▸ **WHAT THE EXERCISE ASKS**: Among the entries below, find the line with "S754_finite _ my ey =>", then quote it and each following line up to and including the line with "if r =? 0 then", and nothing else.

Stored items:
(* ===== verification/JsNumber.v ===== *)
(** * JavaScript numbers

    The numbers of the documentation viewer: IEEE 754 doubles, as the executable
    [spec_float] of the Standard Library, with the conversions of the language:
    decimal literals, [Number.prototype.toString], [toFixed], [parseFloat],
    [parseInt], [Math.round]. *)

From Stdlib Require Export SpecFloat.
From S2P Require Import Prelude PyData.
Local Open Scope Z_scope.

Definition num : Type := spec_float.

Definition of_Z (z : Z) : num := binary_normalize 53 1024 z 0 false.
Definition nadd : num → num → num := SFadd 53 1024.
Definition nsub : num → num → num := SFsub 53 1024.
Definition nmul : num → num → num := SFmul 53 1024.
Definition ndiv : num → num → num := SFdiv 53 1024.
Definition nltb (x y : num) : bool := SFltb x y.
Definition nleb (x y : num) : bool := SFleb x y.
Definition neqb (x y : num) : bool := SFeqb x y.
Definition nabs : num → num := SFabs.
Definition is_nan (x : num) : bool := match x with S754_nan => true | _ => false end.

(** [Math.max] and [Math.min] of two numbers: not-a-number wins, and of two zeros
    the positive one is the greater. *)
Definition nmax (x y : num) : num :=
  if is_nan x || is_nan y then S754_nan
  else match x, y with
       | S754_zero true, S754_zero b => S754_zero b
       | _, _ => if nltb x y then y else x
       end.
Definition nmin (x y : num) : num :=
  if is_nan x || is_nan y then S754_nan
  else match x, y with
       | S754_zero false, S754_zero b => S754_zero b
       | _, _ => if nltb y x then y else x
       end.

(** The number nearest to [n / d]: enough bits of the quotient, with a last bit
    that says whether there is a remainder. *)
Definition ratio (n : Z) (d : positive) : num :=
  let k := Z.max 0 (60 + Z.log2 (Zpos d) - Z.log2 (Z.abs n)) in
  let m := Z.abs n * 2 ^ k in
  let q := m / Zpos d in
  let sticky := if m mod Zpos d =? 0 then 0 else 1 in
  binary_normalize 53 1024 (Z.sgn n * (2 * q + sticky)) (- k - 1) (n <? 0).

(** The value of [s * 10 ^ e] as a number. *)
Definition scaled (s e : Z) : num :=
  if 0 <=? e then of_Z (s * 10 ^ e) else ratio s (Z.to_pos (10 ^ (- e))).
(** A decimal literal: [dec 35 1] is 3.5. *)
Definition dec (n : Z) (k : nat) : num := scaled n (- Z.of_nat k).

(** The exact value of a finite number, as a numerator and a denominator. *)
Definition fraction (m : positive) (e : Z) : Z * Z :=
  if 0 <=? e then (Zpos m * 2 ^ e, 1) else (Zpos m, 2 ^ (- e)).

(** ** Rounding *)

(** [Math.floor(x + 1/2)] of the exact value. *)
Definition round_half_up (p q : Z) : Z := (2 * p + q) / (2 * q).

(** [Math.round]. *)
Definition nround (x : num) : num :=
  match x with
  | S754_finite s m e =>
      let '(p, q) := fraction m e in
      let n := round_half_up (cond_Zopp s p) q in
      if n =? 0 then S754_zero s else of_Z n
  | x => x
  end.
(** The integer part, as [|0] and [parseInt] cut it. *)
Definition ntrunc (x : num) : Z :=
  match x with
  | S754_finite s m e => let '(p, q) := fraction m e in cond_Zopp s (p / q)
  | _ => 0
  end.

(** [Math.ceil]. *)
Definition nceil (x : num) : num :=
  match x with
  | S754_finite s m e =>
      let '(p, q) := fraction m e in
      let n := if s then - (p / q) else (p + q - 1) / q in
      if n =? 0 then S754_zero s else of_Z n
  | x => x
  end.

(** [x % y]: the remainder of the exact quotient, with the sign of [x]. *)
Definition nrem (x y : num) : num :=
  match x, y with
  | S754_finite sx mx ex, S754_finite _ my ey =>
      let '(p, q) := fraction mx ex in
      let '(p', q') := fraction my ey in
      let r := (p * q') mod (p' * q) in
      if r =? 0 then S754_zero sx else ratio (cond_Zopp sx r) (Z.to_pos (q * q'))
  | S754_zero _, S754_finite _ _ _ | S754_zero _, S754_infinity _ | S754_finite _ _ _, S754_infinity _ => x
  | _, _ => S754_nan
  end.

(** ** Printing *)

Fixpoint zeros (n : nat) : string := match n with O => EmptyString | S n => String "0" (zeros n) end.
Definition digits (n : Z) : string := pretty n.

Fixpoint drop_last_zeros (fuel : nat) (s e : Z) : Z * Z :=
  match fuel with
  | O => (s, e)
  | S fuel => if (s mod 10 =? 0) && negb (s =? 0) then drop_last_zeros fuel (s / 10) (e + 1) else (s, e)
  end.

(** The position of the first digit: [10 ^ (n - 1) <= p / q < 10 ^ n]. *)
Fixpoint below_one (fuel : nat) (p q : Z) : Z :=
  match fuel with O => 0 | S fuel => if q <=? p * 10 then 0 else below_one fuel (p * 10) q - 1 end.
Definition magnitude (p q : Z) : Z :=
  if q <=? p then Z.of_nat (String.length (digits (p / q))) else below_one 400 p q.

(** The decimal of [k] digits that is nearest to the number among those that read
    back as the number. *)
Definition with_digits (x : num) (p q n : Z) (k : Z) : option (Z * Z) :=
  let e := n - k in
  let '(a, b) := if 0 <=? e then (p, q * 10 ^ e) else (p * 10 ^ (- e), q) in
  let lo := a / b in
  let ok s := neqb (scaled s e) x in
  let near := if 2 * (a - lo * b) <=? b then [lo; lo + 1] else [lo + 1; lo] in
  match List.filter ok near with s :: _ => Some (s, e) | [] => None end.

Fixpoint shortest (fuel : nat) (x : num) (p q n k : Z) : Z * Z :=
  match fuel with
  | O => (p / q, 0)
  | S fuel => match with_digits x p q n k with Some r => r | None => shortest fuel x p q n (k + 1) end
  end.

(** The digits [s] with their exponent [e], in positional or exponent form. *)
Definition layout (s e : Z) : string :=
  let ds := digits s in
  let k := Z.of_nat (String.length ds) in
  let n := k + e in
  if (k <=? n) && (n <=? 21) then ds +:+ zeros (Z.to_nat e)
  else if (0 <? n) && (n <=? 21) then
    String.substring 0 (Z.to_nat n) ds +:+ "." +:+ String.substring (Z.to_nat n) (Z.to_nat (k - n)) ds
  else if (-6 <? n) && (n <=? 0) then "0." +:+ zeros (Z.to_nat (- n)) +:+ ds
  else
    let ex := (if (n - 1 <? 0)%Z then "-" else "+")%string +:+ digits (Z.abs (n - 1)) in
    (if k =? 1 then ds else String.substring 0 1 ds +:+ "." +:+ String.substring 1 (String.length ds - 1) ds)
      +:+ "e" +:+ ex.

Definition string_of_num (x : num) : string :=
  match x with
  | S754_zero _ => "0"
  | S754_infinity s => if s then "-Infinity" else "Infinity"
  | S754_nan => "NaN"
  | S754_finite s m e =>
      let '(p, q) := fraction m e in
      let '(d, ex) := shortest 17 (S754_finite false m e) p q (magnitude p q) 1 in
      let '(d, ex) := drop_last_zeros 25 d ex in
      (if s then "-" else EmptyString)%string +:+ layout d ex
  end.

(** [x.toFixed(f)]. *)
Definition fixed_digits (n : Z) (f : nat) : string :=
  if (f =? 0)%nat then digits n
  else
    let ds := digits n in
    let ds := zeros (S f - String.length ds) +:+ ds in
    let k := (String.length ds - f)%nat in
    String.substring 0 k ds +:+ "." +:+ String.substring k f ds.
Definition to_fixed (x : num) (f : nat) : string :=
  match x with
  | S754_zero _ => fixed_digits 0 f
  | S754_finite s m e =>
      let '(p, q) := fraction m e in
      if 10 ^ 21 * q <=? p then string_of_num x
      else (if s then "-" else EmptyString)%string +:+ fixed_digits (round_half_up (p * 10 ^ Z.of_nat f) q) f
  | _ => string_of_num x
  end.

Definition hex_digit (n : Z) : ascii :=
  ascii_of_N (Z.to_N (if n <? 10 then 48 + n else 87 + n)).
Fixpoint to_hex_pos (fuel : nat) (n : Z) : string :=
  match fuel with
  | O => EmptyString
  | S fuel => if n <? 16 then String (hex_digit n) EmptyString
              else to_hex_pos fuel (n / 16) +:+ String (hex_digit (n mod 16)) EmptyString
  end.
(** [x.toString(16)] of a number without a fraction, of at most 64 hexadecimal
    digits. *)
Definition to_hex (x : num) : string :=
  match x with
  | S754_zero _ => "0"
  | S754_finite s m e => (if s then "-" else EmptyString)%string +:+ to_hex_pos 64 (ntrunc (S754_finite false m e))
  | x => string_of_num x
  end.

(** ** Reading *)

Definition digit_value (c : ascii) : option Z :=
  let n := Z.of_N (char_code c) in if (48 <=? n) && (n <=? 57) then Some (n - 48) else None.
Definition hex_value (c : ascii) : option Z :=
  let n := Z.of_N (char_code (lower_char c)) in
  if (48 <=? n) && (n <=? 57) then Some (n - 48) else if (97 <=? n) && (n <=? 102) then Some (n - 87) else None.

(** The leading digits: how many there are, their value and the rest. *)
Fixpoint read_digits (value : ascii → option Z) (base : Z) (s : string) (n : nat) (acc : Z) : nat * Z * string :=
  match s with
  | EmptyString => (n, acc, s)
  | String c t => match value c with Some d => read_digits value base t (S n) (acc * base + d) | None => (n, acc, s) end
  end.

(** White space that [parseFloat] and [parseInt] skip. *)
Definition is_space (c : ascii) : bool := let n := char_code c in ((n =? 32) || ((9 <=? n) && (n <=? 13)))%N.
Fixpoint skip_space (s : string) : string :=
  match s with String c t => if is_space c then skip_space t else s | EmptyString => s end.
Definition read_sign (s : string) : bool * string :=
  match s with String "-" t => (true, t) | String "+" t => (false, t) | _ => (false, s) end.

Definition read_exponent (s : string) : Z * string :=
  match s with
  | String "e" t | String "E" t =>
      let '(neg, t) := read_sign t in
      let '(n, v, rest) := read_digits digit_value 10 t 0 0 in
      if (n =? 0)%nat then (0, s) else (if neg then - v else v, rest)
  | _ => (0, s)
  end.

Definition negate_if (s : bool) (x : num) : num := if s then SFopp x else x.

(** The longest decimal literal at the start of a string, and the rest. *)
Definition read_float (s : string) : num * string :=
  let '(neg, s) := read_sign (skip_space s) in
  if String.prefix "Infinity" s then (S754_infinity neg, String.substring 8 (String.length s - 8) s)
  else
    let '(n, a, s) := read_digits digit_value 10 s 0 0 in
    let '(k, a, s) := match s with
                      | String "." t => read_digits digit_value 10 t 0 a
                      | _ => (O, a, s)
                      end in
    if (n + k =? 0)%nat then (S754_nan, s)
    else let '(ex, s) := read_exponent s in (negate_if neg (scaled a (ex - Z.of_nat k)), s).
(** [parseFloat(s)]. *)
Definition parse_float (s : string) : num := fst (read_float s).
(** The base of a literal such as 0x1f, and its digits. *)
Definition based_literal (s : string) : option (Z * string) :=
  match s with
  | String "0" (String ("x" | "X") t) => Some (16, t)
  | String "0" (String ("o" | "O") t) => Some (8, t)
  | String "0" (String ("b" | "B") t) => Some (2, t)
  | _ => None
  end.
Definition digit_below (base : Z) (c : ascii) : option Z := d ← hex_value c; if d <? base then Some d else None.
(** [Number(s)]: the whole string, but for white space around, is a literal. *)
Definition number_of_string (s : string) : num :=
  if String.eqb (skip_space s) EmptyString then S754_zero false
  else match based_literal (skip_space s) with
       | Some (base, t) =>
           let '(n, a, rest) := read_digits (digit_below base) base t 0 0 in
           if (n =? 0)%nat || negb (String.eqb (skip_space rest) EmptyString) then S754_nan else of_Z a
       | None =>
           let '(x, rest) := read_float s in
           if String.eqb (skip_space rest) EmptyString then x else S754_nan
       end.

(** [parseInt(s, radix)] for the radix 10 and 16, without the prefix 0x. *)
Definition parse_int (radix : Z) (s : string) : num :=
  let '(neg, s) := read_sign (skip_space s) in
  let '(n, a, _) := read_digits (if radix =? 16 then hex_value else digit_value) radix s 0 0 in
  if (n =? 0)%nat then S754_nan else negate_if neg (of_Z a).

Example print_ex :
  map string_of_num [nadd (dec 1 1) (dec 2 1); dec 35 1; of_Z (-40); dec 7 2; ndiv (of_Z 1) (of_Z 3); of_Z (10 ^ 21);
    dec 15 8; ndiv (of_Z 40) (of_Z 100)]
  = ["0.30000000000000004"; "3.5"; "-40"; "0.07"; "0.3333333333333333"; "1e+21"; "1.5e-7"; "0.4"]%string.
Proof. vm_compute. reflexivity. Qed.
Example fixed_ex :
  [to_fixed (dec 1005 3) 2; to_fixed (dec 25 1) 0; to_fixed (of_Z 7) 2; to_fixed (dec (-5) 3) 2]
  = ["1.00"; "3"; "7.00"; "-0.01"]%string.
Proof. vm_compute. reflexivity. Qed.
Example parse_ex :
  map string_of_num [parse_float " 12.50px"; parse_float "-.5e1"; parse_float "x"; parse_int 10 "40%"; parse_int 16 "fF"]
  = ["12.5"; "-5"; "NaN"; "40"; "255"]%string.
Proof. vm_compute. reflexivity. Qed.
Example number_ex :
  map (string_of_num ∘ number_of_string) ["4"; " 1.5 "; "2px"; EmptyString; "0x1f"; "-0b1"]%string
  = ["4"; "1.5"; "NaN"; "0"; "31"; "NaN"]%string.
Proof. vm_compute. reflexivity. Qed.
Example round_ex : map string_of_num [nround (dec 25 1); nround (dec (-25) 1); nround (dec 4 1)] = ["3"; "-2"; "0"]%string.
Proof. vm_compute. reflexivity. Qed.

...

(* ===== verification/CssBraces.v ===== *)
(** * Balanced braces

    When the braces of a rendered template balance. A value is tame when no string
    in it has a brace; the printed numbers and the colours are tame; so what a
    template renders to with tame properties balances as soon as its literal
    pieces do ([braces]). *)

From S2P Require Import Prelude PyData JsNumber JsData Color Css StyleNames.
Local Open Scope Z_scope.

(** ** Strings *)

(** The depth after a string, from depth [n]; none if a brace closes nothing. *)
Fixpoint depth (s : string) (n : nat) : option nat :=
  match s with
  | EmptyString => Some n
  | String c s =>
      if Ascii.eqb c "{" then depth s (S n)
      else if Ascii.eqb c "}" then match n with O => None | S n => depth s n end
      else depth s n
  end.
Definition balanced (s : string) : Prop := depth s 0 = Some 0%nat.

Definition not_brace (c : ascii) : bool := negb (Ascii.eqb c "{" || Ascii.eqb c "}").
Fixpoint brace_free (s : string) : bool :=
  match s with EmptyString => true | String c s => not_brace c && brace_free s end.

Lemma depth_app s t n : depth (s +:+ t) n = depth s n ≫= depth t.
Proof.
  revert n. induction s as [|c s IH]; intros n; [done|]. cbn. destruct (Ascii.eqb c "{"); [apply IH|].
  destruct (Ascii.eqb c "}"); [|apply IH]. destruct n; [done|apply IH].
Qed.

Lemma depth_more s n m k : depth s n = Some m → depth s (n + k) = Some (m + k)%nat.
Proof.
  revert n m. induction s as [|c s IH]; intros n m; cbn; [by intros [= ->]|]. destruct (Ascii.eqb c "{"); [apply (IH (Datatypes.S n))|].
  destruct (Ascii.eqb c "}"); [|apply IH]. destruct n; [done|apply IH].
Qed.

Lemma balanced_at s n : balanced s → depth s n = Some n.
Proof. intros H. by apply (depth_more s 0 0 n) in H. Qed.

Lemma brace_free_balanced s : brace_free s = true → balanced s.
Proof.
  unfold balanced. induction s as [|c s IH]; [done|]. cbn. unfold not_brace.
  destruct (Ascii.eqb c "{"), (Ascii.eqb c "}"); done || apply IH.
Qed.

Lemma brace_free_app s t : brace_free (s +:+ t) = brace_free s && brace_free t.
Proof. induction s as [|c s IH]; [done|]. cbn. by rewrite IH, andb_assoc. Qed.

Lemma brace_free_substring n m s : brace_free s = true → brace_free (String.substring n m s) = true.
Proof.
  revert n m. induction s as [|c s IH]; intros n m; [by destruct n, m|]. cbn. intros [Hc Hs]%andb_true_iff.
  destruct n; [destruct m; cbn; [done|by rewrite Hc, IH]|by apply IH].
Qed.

▸ **RESULT OF THE EXERCISE**:
  | S754_finite sx mx ex, S754_finite _ my ey =>
      let '(p, q) := fraction mx ex in
      let '(p', q') := fraction my ey in
      let r := (p * q') mod (p' * q) in
      if r =? 0 then S754_zero sx else ratio (cond_Zopp sx r) (Z.to_pos (q * q'))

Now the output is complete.